Transition vie planctonique / vie communautaire

Comme je l’ai déjà mentionné, P. aeruginosa possède deux modes de vie distincts, associés à l’expression de facteurs de virulence donnés.

Dans le mode de vie planctonique, la bactérie présente plutôt un phénotype virulent exprimant les facteurs responsables d’infections aiguës. Avec un SST2 et un SST3 actifs, la bactérie libère des enzymes dégradatives et des toxines dans le milieu extérieur ainsi que dans la cellule cible (pyocyanine, élastase, phospholipase, ExoS, ExoT, …).

Par contre, en conditions moins favorables ou de stress, comme celles trouvées dans les poumons d’un patient CF, la bactérie doit se mettre « en veille » c'est-à-dire « effacer » tout ce qui pourrait révéler sa présence au système immunitaire de l’hôte : il y a passage au mode de vie communautaire en biofilm. Les bactéries perdent leur flagelle, se fixent à un support, s’agglutinent et surproduisent des exopolysaccharides qui vont former une gangue protectrice. De plus, comme cet environnement comporte plusieurs espèces bactériennes, P.
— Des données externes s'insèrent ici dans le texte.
(* ===== verification/Replies.v ===== *)
(** * Replies

    Every reply of the service is a success without an error type or an error whose body
    is a JSON document with the type and a message. *)

From Stdlib Require Import ZArith Lia Strings.String.
From stdpp Require Import prelude.
From S2P Require Import Prelude StdMap Ranges Types CLib KeyCodec Validator Storage MemoryEngine Lexer Parser Evaluator UpdateExpression Streams TableManager NumberText Json TableJson Backups Dispatcher Api Handlers Queries Reads Writes PartiQL Admin Service Consistency.
Import Json TableJson Api Handlers.

Module Replies.

Definition error_prefix : bytes := lit "com.amazonaws.dynamodb.v20120810#".

(** What a client can rely on. *)
Definition well_formed (r : ApiResult) : Prop :=
  (status r = 200 /\ error_type r = []) \/
  (status r ∈ [400; 500; 501] /\ error_type r <> [] /\
   exists message, read_json (body r) = Some (JObj [(lit "__type", JStr (error_prefix ++ error_type r)); (lit "message", JStr message)])).

Lemma serialize_error_print t m : serialize_error t m = print kHex (JObj [(lit "__type", JStr t); (lit "message", JStr m)]).
Proof.
  unfold serialize_error. rewrite !escape_json_spec. cbn [print map joined fst snd]. unfold quoted. rewrite (escape_safe kHex (lit "__type")), (escape_safe kHex (lit "message")) by reflexivity.
  generalize (escape kHex t) (escape kHex m). intros a b. rewrite <- ?app_assoc. cbn [app]. repeat (rewrite <- ?app_assoc; cbn [app]). reflexivity.
Qed.

Lemma error_well_formed st t m : st ∈ [400; 500; 501] -> t <> [] -> well_formed (error st t m).
Proof.
  intros Hs Ht. right. split; [done|]. split; [done|]. exists m. cbn [body error]. rewrite serialize_error_print. by apply (read_json_print kHex (or_introl eq_refl)).
Qed.

Lemma ok_well_formed b : well_formed (ok b).
Proof. by left. Qed.

Create HintDb replies.
#[local] Hint Resolve ok_well_formed : replies.

Lemma error_400 t m : t <> [] -> well_formed (error 400 t m).
Proof. apply error_well_formed. apply list_elem_of_here. Qed.

Lemma error_500 t m : t <> [] -> well_formed (error 500 t m).
Proof. apply error_well_formed. by right; left. Qed.

Lemma error_501 t m : t <> [] -> well_formed (error 501 t m).
Proof. apply error_well_formed. by right; right; left. Qed.

#[local] Hint Extern 1 (well_formed (error 400 _ _)) => (apply error_400; vm_compute; discriminate) : replies.
#[local] Hint Extern 1 (well_formed (error 500 _ _)) => (apply error_500; vm_compute; discriminate) : replies.
#[local] Hint Extern 1 (well_formed (error 501 _ _)) => (apply error_501; vm_compute; discriminate) : replies.

Lemma bad_request_wf m : well_formed (bad_request m).
Proof. unfold bad_request. auto with replies. Qed.

Lemma table_missing_wf n : well_formed (table_missing n).
Proof. unfold table_missing. auto with replies. Qed.

Lemma table_not_found_wf n : well_formed (table_not_found n).
Proof. unfold table_not_found. auto with replies. Qed.

Lemma condition_failed_wf : well_formed condition_failed.
Proof. unfold condition_failed. auto with replies. Qed.

#[local] Hint Resolve bad_request_wf table_missing_wf table_not_found_wf condition_failed_wf : replies.
#[local] Hint Extern 1 (well_formed invalid_values) => apply bad_request_wf : replies.
#[local] Hint Extern 1 (well_formed invalid_condition) => apply bad_request_wf : replies.
#[local] Hint Extern 1 (well_formed (Reads.unknown_index _)) => apply bad_request_wf : replies.
#[local] Hint Extern 1 (well_formed empty_reply) => apply ok_well_formed : replies.

(** Replies of what may fail, and of handlers. *)
Definition wf_err {A} (x : expected A ApiResult) : Prop := match x with Err r => well_formed r | Ok _ => True end.
Definition wf_opt (x : option ApiResult) : Prop := match x with Some r => well_formed r | None => True end.
Definition wf_may {A} (x : option (expected A ApiResult)) : Prop := match x with Some y => wf_err y | None => True end.
Definition wf_reply {W} (x : option (ApiResult * W)) : Prop := match x with Some (r, _) => well_formed r | None => True end.

Ltac wf := repeat match goal with
  | |- context [option_map _ (option_map _ ?e)] => destruct e; cbn [option_map]
  | |- wf_err (match ?e with _ => _ end) => destruct e
  | |- wf_opt (match ?e with _ => _ end) => destruct e
  | |- wf_may (match ?e with _ => _ end) => destruct e
  | |- wf_reply (match ?e with _ => _ end) => destruct e
  | |- wf_reply (option_map _ ?e) => destruct e; cbn [option_map]
  | |- wf_opt (option_map _ ?e) => destruct e; cbn [option_map]
  | |- well_formed (match ?e with _ => _ end) => destruct e
  | |- wf_reply (Some (match ?e with _ => _ end)) => destruct e
  end; cbn [wf_err wf_opt wf_may wf_reply option_map fst snd]; auto 1 with replies.

Lemma read_key_wf def doc : wf_err (read_key def doc).
Proof. unfold read_key. wf. Qed.

Section Handlers.
Context {E : Type} {SE : StorageEngine E} {QE : QueryEngine E} (indeterminate : ProjectionType) (parse : bytes -> option Json) (env : Env).
Implicit Types w : World E.

Lemma attributes_reply_wf item : wf_opt (attributes_reply item).
Proof. unfold attributes_reply. wf. Qed.

Lemma put_wf doc w : wf_reply (handle_put_item env doc w).
Proof.
  unfold handle_put_item. destruct (get_string_at doc _); [|wf]. destruct (find_table _ _); [|wf]. destruct (at_key _ _); [|wf]. destruct (parse_attribute_map _); [|wf].
  destruct (negb _); [wf|]. destruct (validate_item_standard _ _); [|wf]. destruct (read_condition doc); [|wf]. destruct (se_mutate _ _ _ _) as [e o]. destruct (check_condition _ _); [|wf..].
  destruct (emit_stream _ _ _ _ _ _ _ _); [|done]. destruct (previous o); [|wf]. destruct (bytes_eqb _ _); [|wf]. unfold attributes_reply. wf.
Qed.

Lemma get_wf doc w : wf_reply (handle_get_item env doc w).
Proof.
  unfold handle_get_item, item_reply. destruct (get_string_at doc _); [|wf]. destruct (find_table _ _) as [def|]; [|wf]. pose proof (read_key_wf def doc) as Hk. destruct (read_key def doc); [|exact Hk].
  destruct (se_get _ _ _); [|wf]. destruct (item_is_expired _ _ _); [wf|]. destruct (get_string_at doc _); [destruct (apply_projection _ _ _) as [p []]|]; wf; destruct (serialize_item _); wf.
Qed.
aeruginosa va activer son SST6-1 impliqué dans la compétition interbactérienne (Hood et al.,

2010).

Ce changement drastique de comportement est rendu possible grâce à une fine régulation des facteurs de virulence de la bactérie. Elle s’exerce à plusieurs niveaux : transcriptionnel, post-transcriptionnel, traductionnel et post-traductionnel.

Pour ce faire, des signaux environnementaux (encore inconnus à ce jour) doivent être détectés, transduits et intégrés dans la bactérie. Les voies clé de cette intégration impliquent :

- des systèmes à deux-composants dont un pivot, GacS/GacA, influencé par deux senseurs membranaires RetS et LadS, et jouant un rôle-clé dans la régulation post- transcriptionnelle (Figure 14).

- les messagers secondaires, di-GMPc et AMPc (avec la voie AMPc/Vfr), contribuent également au relais des signaux. Leur assimilation se traduit par l’expression ciblée de facteurs appropriés (Figure 14).